Say how many of the lines below contain the word "option"; nothing else belongs in the answer.

#### [INFORMATION GIVEN]
####
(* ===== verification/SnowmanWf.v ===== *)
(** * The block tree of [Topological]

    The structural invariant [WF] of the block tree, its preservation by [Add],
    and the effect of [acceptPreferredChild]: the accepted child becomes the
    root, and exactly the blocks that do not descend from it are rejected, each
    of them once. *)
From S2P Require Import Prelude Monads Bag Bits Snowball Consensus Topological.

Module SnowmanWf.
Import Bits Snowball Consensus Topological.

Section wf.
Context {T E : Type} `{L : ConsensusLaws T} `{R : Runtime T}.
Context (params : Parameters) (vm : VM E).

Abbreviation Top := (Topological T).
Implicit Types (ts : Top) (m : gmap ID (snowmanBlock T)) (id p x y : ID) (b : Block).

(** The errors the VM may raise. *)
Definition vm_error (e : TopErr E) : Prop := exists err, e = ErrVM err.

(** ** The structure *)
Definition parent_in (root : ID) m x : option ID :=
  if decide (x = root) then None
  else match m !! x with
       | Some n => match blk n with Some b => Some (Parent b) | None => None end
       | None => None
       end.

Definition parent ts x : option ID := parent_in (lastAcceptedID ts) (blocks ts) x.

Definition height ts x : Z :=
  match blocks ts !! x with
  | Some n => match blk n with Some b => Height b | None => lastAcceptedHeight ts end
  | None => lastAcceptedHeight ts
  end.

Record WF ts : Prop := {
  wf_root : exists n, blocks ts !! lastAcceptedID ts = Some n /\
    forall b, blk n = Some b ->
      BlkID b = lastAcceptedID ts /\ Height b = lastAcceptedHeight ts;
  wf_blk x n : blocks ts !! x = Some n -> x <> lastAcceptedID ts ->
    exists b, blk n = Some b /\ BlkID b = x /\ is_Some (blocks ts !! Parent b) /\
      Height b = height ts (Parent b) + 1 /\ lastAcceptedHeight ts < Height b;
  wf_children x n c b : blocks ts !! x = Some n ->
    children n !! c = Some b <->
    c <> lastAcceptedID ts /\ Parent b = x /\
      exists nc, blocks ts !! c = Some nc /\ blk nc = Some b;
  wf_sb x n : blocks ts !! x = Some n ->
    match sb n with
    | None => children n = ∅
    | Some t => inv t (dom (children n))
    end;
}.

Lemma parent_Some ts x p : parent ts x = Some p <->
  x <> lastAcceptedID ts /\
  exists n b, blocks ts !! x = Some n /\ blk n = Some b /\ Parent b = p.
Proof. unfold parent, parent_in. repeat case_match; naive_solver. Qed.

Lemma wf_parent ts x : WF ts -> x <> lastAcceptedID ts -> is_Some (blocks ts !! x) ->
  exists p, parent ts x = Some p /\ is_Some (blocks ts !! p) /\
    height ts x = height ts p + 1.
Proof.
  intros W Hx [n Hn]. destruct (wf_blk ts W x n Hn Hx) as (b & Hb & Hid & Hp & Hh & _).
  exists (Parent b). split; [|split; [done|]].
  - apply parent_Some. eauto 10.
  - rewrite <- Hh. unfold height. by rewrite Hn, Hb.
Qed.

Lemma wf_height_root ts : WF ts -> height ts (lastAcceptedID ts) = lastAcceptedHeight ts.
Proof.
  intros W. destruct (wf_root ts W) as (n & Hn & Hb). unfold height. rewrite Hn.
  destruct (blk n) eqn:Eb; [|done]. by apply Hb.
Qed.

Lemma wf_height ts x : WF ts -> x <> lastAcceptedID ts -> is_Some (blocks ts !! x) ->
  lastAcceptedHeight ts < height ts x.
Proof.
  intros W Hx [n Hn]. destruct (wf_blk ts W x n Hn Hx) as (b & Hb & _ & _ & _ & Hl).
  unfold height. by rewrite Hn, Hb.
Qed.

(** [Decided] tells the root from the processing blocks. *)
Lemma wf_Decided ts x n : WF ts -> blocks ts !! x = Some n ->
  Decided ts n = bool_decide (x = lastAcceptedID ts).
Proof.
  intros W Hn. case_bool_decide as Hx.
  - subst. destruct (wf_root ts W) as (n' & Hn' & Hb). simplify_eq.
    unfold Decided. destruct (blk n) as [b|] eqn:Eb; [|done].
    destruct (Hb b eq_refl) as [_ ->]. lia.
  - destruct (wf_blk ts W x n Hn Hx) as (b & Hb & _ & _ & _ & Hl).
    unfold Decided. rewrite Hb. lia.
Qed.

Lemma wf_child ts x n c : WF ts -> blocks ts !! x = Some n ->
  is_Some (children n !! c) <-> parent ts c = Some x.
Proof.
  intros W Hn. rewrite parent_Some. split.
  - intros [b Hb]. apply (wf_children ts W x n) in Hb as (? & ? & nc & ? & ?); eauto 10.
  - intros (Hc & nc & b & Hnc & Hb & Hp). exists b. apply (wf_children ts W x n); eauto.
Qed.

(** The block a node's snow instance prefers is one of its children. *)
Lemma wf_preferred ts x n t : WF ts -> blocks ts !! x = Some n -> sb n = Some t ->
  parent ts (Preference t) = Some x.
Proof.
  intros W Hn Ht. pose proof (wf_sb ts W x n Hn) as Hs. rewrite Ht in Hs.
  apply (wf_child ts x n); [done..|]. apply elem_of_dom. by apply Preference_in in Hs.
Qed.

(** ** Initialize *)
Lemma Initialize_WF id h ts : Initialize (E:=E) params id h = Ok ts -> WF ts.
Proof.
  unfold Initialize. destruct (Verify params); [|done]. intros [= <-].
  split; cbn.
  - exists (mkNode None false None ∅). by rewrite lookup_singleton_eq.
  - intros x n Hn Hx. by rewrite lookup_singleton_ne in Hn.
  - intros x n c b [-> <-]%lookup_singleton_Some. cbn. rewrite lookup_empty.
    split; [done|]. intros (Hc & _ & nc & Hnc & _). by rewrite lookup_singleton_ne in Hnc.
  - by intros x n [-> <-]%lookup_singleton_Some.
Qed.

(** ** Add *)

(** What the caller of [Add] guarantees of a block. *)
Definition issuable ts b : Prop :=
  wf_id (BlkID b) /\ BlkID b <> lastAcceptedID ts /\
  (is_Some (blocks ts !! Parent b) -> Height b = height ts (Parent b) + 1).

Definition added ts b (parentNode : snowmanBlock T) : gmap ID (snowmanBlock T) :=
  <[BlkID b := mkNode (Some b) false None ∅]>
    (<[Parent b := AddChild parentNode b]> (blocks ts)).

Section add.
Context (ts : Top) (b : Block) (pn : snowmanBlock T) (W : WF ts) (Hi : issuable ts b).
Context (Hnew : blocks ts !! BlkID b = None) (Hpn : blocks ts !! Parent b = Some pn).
####
#### [RESULT BELOW]
2